3. Don't skimp on carbs. Ling Wong, a holistic nutrition and wellness coach, says:

Carbohydrates have long been demonized, but your body needs carbs to produce serotonin—a feel-good brain chemical that elevates mood, suppresses appetite, and has a calming effect. Only complex carbs—high in fiber and packed with whole grains—have a positive effect on mood, whereas simple carbs such as candy, cake, cookies, and other sugary choices, bring you down. Need a quick mood boost? Try an all-carb snack, like a couple cups of air-popped popcorn or half a whole-grain English muffin.

4. Don't believe everything you think. Huh? Well, Dr. Holly Parker, psychologist on the faculty at Harvard and a licensed psychotherapist at the Edith Nourse Rogers Memorial Veterans Hospital, told me that carefully monitoring your thoughts can prevent you from going into a downward spiral of negative feelings. She says:

It can get tempting for people to buy into negative beliefs they may have about themselves, others, and their lives. Resist assuming that what you believe is necessarily true. We think things all of the time that aren't true, and not all thoughts—not even all negative ones—define reality. This is important because the way we think affects the way we feel. So, the next time you find yourself feeling down, stop and see if you can notice and write down some of the negative thoughts you're having. Then, instead of believing them, try examining them and questioning how much evidence you really have to believe it. What might be another, more accurate way of looking at the same situation? Try noticing how this new perspective makes you feel.

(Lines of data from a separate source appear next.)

(* ===== verification/RouteTests.v ===== *)
(** * Tests of src/rust-old/src/server/routes/ on the model

    The handlers are called directly: the router, the bodies and the content types
    belong to [Server] and to axum. *)

From S2P Require Import Prelude.
From S2P Require Import F64.
From S2P Require Import Resource.
From S2P Require Import Core.
From S2P Require Import Kahn.
From S2P Require Import TaskExec.
From S2P Require Import CrewRunner.
From S2P Require Import Orchestrator.
From S2P Require Import Approval.
From S2P Require Import Ssrf.
From S2P Require Import Tools.
From S2P Require Import CrewsRoute.
From S2P Require Import EventStream.
From S2P Require Import Routes.
From S2P Require Import Testing.
From stdpp Require Import base gmap fin_maps strings pretty numbers list.

Local Open Scope test_scope.
Local Open Scope N_scope.
Local Open Scope string_scope.

#[local] Instance degree_iter : HashIter Uuid nat := canonical_iter.
#[local] Instance cost_iter : HashIter Uuid f64 := canonical_iter.
#[local] Instance tool_iter : HashIter string NativeTool := canonical_iter.
#[local] Instance channel_iter : HashIter Uuid ChannelId := canonical_iter.
#[local] Instance definition_iter : HashIter string AgentDefinition := canonical_iter.
#[local] Instance crew_iter : HashIter Uuid CrewState := canonical_iter.

(** [json["a"]["b"]...] *)
Definition at_path (path : list string) (v : Value) : Value :=
  foldl (fun v k => default Null (json_get v k)) v path.
Definition str_at (path : list string) (v : Value) : option string := as_str (at_path path v).
Definition is_object (v : Value) : bool := is_some (as_object v).
Definition items (v : Value) : list Value := default [] (as_array v).
Definition fresh : Orchestrator := Orchestrator_new ResourceBudget_default.

(** ** server/routes/a2a.rs *)

Definition local_urls : list (string * Host * string) :=
  let at4 u a b c d t := (u, HostIpv4 (mkIpv4 a b c d), t) in
  let at6 u a t := (u, HostIpv6 a, t) in
  let named u d := (u, Domain d, d) in
  [at4 "http://10.0.0.1/callback" 10 0 0 1 "10.0.0.1"; at4 "http://192.168.1.1/callback" 192 168 1 1 "192.168.1.1";
   at4 "http://172.16.0.1/callback" 172 16 0 1 "172.16.0.1"; at4 "http://127.0.0.1/callback" 127 0 0 1 "127.0.0.1";
   at4 "http://169.254.169.254/latest" 169 254 169 254 "169.254.169.254";
   at6 "http://[::1]/callback" (mkIpv6 0 0 0 0 0 0 0 1) "[::1]";
   at6 "http://[::ffff:10.0.0.1]/path" (mkIpv6 0 0 0 0 0 65535 2560 1) "[::ffff:a00:1]";
   at6 "http://[::ffff:127.0.0.1]/path" (mkIpv6 0 0 0 0 0 65535 32512 1) "[::ffff:7f00:1]";
   at6 "http://[fc00::1]/path" (mkIpv6 64512 0 0 0 0 0 0 1) "[fc00::1]";
   at6 "http://[fe80::1]/path" (mkIpv6 65152 0 0 0 0 0 0 1) "[fe80::1]";
   named "http://localhost/callback" "localhost"; named "http://foo.local/callback" "foo.local";
   named "http://bar.internal/callback" "bar.internal"; named "http://baz.localhost/callback" "baz.localhost";
   named "http://api.example.org/hook" "api.example.org"].
(** The parsed forms of the URLs of the tests. *)
Definition callback_parse (url : string) : option Url :=
  if String.eqb url "https://example.com/callback" then Some (mkUrl "https" (Some (Domain "example.com")) (Some "example.com"))
  else if String.eqb url "ftp://example.com/file" then Some (mkUrl "ftp" (Some (Domain "example.com")) (Some "example.com"))
  else if String.eqb url "file:///etc/passwd" then Some (mkUrl "file" None None)
  else (fun e => mkUrl "http" (Some e.1.2) (Some e.2)) <$> List.find (fun e => String.eqb e.1.1 url) local_urls.
(** The URL has a parsed form and is refused. *)
Definition refused (url : string) : bool := is_some (callback_parse url) && negb (is_safe_url callback_parse url).
Definition mapped (a b : N) : IpAddr := V6 (mkIpv6 0 0 0 0 0 65535 a b).

Definition a2a (task_id description : string) (domain_ size : option string) (metadata_ : Value) : A2ARequest :=
  mkA2ARequest task_id description domain_ size None None metadata_.
(** The reply of a fresh server; the size of the metadata is given. *)
Definition receives (req : A2ARequest) (metadata_text : string) : option (N * A2AResponse) :=
  match receive toy_env quiet_rt callback_parse (fun _ => Some metadata_text) (error_text (fun _ => "")) 200 1 None None
          fresh req ∅ with
  | Returns (code, resp, _, _) => Some (code, resp)
  | _ => None
  end.

Definition a2a_receive_with_valid_request_returns_completed : bool :=
  let? (Some (code, resp)) := Some (receives (a2a "ext-123" "Analyse the login flow" (Some "quality") (Some "lean")
         (Obj [("source", Str "secureyeoman")])) "{}") in
  (code ==? OK) && (ar_task_id resp ==? "ext-123") && (ar_status resp ==? "completed") &&
  match ar_result resp with Some v => is_object v | None => false end.

Definition a2a_receive_minimal_request : bool :=
  let? (Some (code, resp)) := Some (receives (a2a "min-1" "Hello world" None None Null) "null") in
  (code ==? OK) && (ar_task_id resp ==? "min-1") && (ar_status resp ==? "completed").

Definition safe_callback_rejects_private_ipv4 : bool :=
  forallb refused ["http://10.0.0.1/callback"; "http://192.168.1.1/callback"; "http://172.16.0.1/callback"].
Definition safe_callback_rejects_loopback : bool :=
  forallb refused ["http://127.0.0.1/callback"; "http://[::1]/callback"].
Definition safe_callback_rejects_ipv6_mapped_ipv4 : bool :=
  is_private_ip (mapped 2560 1) && is_private_ip (mapped 32512 1) &&
  forallb refused ["http://[::ffff:10.0.0.1]/path"; "http://[::ffff:127.0.0.1]/path"].
Definition safe_callback_rejects_ipv6_private : bool :=
  is_private_ip (V6 (mkIpv6 64512 0 0 0 0 0 0 1)) && is_private_ip (V6 (mkIpv6 65152 0 0 0 0 0 0 1)) &&
  forallb refused ["http://[fc00::1]/path"; "http://[fe80::1]/path"].
Definition safe_callback_rejects_localhost_variants : bool :=
  forallb refused ["http://localhost/callback"; "http://foo.local/callback"; "http://bar.internal/callback";
    "http://baz.localhost/callback"].
Definition safe_callback_rejects_non_http : bool := forallb refused ["ftp://example.com/file"; "file:///etc/passwd"].
Definition safe_callback_accepts_public_urls : bool :=
  forallb (is_safe_url callback_parse) ["https://example.com/callback"; "http://api.example.org/hook"].
Definition safe_callback_rejects_metadata_ip : bool := refused "http://169.254.169.254/latest".

(** The body of a refused request. *)
Definition refused_with (req : A2ARequest) (metadata_text text : string) : bool :=
  let? (Some (code, resp)) := Some (receives req metadata_text) in
  (code ==? BAD_REQUEST) && (ar_status resp ==? "failed") &&
  match ar_error resp with Some e => str_contains text e | None => false end.
Definition repeat_char (c : string) (n : nat) : string := String.concat "" (replicate n c).

Definition a2a_receive_rejects_overlong_field : bool :=
  refused_with (a2a (repeat_char "x" (S A2A_MAX_STRING_LEN)) "short" None None Null) "null" "max length".
(** The text of the metadata: 65 KiB and its braces. *)
Definition a2a_receive_rejects_oversized_metadata : bool :=
  let big := repeat_char "A" (N.to_nat (65 * 1024)) in
  refused_with (a2a "meta-big" "test" None None (Obj [("blob", Str big)])) (quotes "{'blob':'" ++ big ++ quotes "'}") "metadata".

Example a2a_tests_pass : all_pass
  [a2a_receive_with_valid_request_returns_completed; a2a_receive_minimal_request; safe_callback_rejects_private_ipv4;
   safe_callback_rejects_loopback; safe_callback_rejects_ipv6_mapped_ipv4; safe_callback_rejects_ipv6_private;
   safe_callback_rejects_localhost_variants; safe_callback_rejects_non_http; safe_callback_accepts_public_urls;
   safe_callback_rejects_metadata_ip; a2a_receive_rejects_overlong_field;
   a2a_receive_rejects_oversized_metadata] = true.
Proof. vm_compute. reflexivity. Qed.

(** ** server/routes/mcp.rs *)

(** The input schema of bote as an object. *)
Definition input_schema (ps : gmap string Value) (req : list string) : Value :=
  Obj [("type", Str "object"); ("properties", Obj (map_to_list ps)); ("required", Arr (map Str req))].
Definition mcp_tools : gmap string NativeTool := register ToolRegistry_new EchoTool.
Definition rpc (id : N) (m : string) (ps : Value) : option JsonRpcResponse :=
  match mcp_handler input_schema (fun _ => "") "1.2.0" mcp_tools (mkJsonRpcRequest (Some (Num (PosInt id))) m ps) with
  | Returns r => Some r
  | _ => None
  end.
(** The result of a call that succeeds with the request's id. *)
Definition rpc_result (id : N) (m : string) (ps : Value) : option Value :=
  match rpc id m ps with
  | Some (RpcSuccess rid v) => if as_u64 rid ==? Some id then Some v else None
  | _ => None
  end.

Definition initialize_returns_server_info_and_capabilities : bool :=
  let? (Some v) := Some (rpc_result 1 "initialize" (Obj [("protocolVersion", Str "2024-11-05");
         ("clientInfo", Obj [("name", Str "test"); ("version", Str "0.1.0")])])) in
  (str_at ["protocolVersion"] v ==? Some "2025-03-26") && (str_at ["serverInfo"; "name"] v ==? Some "agnosai") &&
  (str_at ["serverInfo"; "version"] v ==? Some "1.2.0") && is_object (at_path ["capabilities"; "tools"] v).

Definition tools_list_returns_registered_tools_in_mcp_format : bool :=
  let? (Some v) := Some (rpc_result 2 "tools/list" Null) in
  match items (at_path ["tools"] v) with
  | [tool] =>
      (str_at ["name"] tool ==? Some "echo") && negb (str_at ["description"] tool ==? Some "") &&
      (str_at ["inputSchema"; "type"] tool ==? Some "object") &&
      is_object (at_path ["inputSchema"; "properties"; "message"] tool) &&
      (str_at ["inputSchema"; "properties"; "message"; "type"] tool ==? Some "string") &&
      bool_decide (Some "message" ∈ map as_str (items (at_path ["inputSchema"; "required"] tool)))
  | _ => false
  end.

(** The first item of the content, and whether it is an error. *)
Definition first_content (v : Value) : option Value := head (items (at_path ["content"] v)).
Definition call (id : N) (name_ : string) (args : list (string * Value)) : option (Value * bool) :=
  v ← rpc_result id "tools/call" (Obj [("name", Str name_); ("arguments", Obj args)]);
  c ← first_content v; e ← as_bool (at_path ["isError"] v); Some (c, e).

Definition tools_call_executes_echo_tool : bool :=
  let? (Some (content, is_error)) := Some (call 3 "echo" [("message", Str "hello")]) in
  negb is_error && (str_at ["type"] content ==? Some "text") && (str_at ["text"] content ==? Some "hello").

Definition tools_call_unknown_tool_returns_is_error : bool :=
  let? (Some (content, is_error)) := Some (call 4 "nonexistent" []) in
  is_error && match str_at ["text"] content with Some t => str_contains "not found" t | None => false end.

Definition unknown_method_returns_32601 : bool :=
  match rpc 5 "bogus/method" Null with
  | Some (RpcError _ code msg) => bool_decide (code = (-32601)%Z) && (msg ==? "Method not found")
  | _ => false
  end.

Example mcp_tests_pass : all_pass
  [initialize_returns_server_info_and_capabilities; tools_list_returns_registered_tools_in_mcp_format;
   tools_call_executes_echo_tool; tools_call_unknown_tool_returns_is_error; unknown_method_returns_32601] = true.
Proof. vm_compute. reflexivity. Qed.

(** ** server/routes/approval.rs *)

Definition uuid_text (_ : Uuid) : string := "id".
Definition submit_approval_unknown_task : bool :=
  negb (delivered (submit_approval uuid_text ApprovalGate_new 1 Approved).1).
Definition list_pending_empty : bool := list_pending ApprovalGate_new ==? [].

(** ** server/routes/agents.rs *)

Definition agent_value (d : AgentDefinition) : Result Value string := Ok (Obj [("agent_key", Str (agent_key d))]).
Definition list_definitions_returns_empty_array : bool :=
  bool_decide (length (list_definitions agent_value ∅) = 0%nat).
Definition create_definition_returns_201 : bool :=
  let d := with_name (AgentDefinition_new "test-agent" "tester" "test things") "Test Agent" in
  match create_definition agent_value ∅ d with
  | (Ok (code, v), defs) =>
      (code ==? CREATED) && (str_at ["agent_key"] v ==? Some "test-agent") && is_some (defs !! "test-agent")
  | _ => false
  end.

(** ** server/routes/tools.rs *)

Definition two_tools : gmap string NativeTool := register (register ToolRegistry_new EchoTool) JsonTransformTool.
Definition get_tools_returns_tool_list : bool :=
  let names := map ts_name (list_tools two_tools) in
  bool_decide (length names = 2%nat) && bool_decide ("echo" ∈ names) && bool_decide ("json_transform" ∈ names).
Definition get_tools_returns_correct_schema_fields : bool :=
  forallb (fun s => negb (ts_name s ==? "") && negb (ts_description s ==? "")) (list_tools two_tools).
Definition get_tools_with_no_tools_returns_empty_array : bool :=
  bool_decide (length (list_tools ToolRegistry_new) = 0%nat).

(** ** server/routes/dashboard.rs *)

Definition crew_history_empty : bool := bool_decide (length (crew_history uuid_text fresh) = 0%nat).
Definition agent_performance_empty : bool := bool_decide (length (agent_performance fresh) = 0%nat).

(** ** server/routes/sse.rs *)

(** The first frame of the stream of a crew; an event prints as its payload. *)
Definition event_text (e : CrewEvent) : Result string string := Ok (default "" (str_at ["message"] (ev_data e))).
Definition first_frame (b : EventBus) (crew : Uuid) : option Frame :=
  let (known, _) := crew_stream b crew in
  (crew_stream_poll event_text id "crew" known (([], false) : LogChan) 0%nat Opening).1.1.
Definition sse_endpoint_sends_error_event_for_unknown_crew : bool :=
  let? (Some f) := Some (first_frame EventBus_new 1) in
  (frame_event f ==? "error") && str_contains "crew not found" (frame_data f).
Definition sse_endpoint_for_active_crew_sends_connected_event : bool :=
  let? (Some f) := Some (first_frame (bus_subscribe EventBus_new 1) 1) in frame_event f ==? "connected".

Example route_tests_pass : all_pass
  [submit_approval_unknown_task; list_pending_empty; list_definitions_returns_empty_array;
   create_definition_returns_201; get_tools_returns_tool_list; get_tools_returns_correct_schema_fields;
   get_tools_with_no_tools_returns_empty_array; crew_history_empty; agent_performance_empty;
   sse_endpoint_sends_error_event_for_unknown_crew; sse_endpoint_for_active_crew_sends_connected_event] = true.
Proof. vm_compute. reflexivity. Qed.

There's definitely something to be said for thinking positive (even when you're feeling sad) so this is a good thing to try and practice until the weather gets warm again.

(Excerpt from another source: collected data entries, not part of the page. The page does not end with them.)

Definition logStep (s : bool * Phase) (c : HostCall) : option (bool * Phase) :=
  match s, c with
  | (false, Ready), AddEventListener BoundHandleKeyDown => Some (true, Ready)
  | (true, Ready), RemoveEventListener BoundHandleKeyDown => Some (false, Ready)
  | (true, Ready), PreventDefault => Some (true, Prevented)
  | (true, Prevented), StopPropagation => Some (true, Stopped)
  | (true, Stopped), CallAction _ => Some (true, Ready)
  | _, _ => None
  end.

Fixpoint logRun (s : bool * Phase) (cs : list HostCall) : option (bool * Phase) :=
  match cs with
  | [] => Some s
  | c :: r =>
      match logStep s c with
      | Some s' => logRun s' r
      | None => None
      end
  end.

(** What [join sep (parts ++ [x])] puts in front of [x]: every part
    followed by the separator. *)
Definition lead (sep : string) (parts : list string) : string :=
  fold_right (fun a acc => (a ++ sep ++ acc)%string) EmptyString parts.

(* ================================================================== *)
(** ** Lemmas on maps *)

Module JsMapFacts.
Section Facts.
Context {V : Type}.
Implicit Types (m : JsMap.t V) (k : string) (v : V).

Lemma get_set_same m k v : JsMap.get (JsMap.set m k v) k = Some v.
Proof.
  induction m as [|[k' v'] r IH]; simpl.
  - now rewrite String.eqb_refl.
  - destruct (String.eqb k' k) eqn:E; simpl.
    + now rewrite String.eqb_refl.
    + now rewrite E.
Qed.

Lemma get_set_other m k k' v :
  k <> k' -> JsMap.get (JsMap.set m k v) k' = JsMap.get m k'.
Proof.
  intros Hne. induction m as [|[k0 v0] r IH]; simpl.
  - destruct (String.eqb k k') eqn:E; [apply String.eqb_eq in E; contradiction | reflexivity].
  - destruct (String.eqb k0 k) eqn:E; simpl.
    + apply String.eqb_eq in E; subst k0.
      destruct (String.eqb k k') eqn:E'; [apply String.eqb_eq in E'; contradiction | reflexivity].
    + now rewrite IH.
Qed.

Lemma get_None_notin m k : JsMap.get m k = None <-> ~ In k (JsMap.keys m).
Proof.
  induction m as [|[k' v'] r IH]; simpl.
  - split; auto.
  - destruct (String.eqb k' k) eqn:E.
    + apply String.eqb_eq in E. split; [discriminate | intros H; exfalso; apply H; now left].
    + apply String.eqb_neq in E. rewrite IH. split.
      * intros H [H1 | H1]; auto.
      * intros H H1; apply H; now right.
Qed.

Lemma get_Some_in m k v : JsMap.get m k = Some v -> In (k, v) m.
Proof.
  induction m as [|[k' v'] r IH]; simpl; [discriminate|].
  destruct (String.eqb k' k) eqn:E.
  - apply String.eqb_eq in E; subst. intros [= ->]. now left.
  - intros H; right; auto.
Qed.

Lemma keys_set_present m k v :
  In k (JsMap.keys m) -> JsMap.keys (JsMap.set m k v) = JsMap.keys m.
Proof.
  induction m as [|[k' v'] r IH]; simpl; [contradiction|].
  destruct (String.eqb k' k) eqn:E; simpl.
  - apply String.eqb_eq in E. now subst.
  - apply String.eqb_neq in E. intros [H | H]; [contradiction|]. now rewrite IH.
Qed.

Lemma keys_set_absent m k v :
  ~ In k (JsMap.keys m) -> JsMap.keys (JsMap.set m k v) = JsMap.keys m ++ [k].
Proof.
  induction m as [|[k' v'] r IH]; simpl; [reflexivity|].
  intros H. destruct (String.eqb k' k) eqn:E; simpl.
  - apply String.eqb_eq in E. exfalso; apply H; now left.
  - rewrite IH; [reflexivity | intros H1; apply H; now right].
Qed.

Lemma size_set_present m k v :
  In k (JsMap.keys m) -> JsMap.size (JsMap.set m k v) = JsMap.size m.
Proof.
  intros H. unfold JsMap.size.
  rewrite <- (length_map fst), <- (length_map fst m).
  fold (JsMap.keys (JsMap.set m k v)); fold (JsMap.keys m).
  now rewrite keys_set_present.
Qed.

5. Keep a schedule. We know how tempting it is to sleep late on weekends, but setting and keeping a reliable sleep schedule can be really beneficial to both your body and your mood. Oversleeping can increase levels of melatonin in your body, which can contribute to feelings of depression. Plus, exposing yourself to sunlight in the morning can help you feel better all day long.

I know I'm going to incorporate these suggestions into my cold-weather life. Do you have any others that SAD sufferers might find helpful?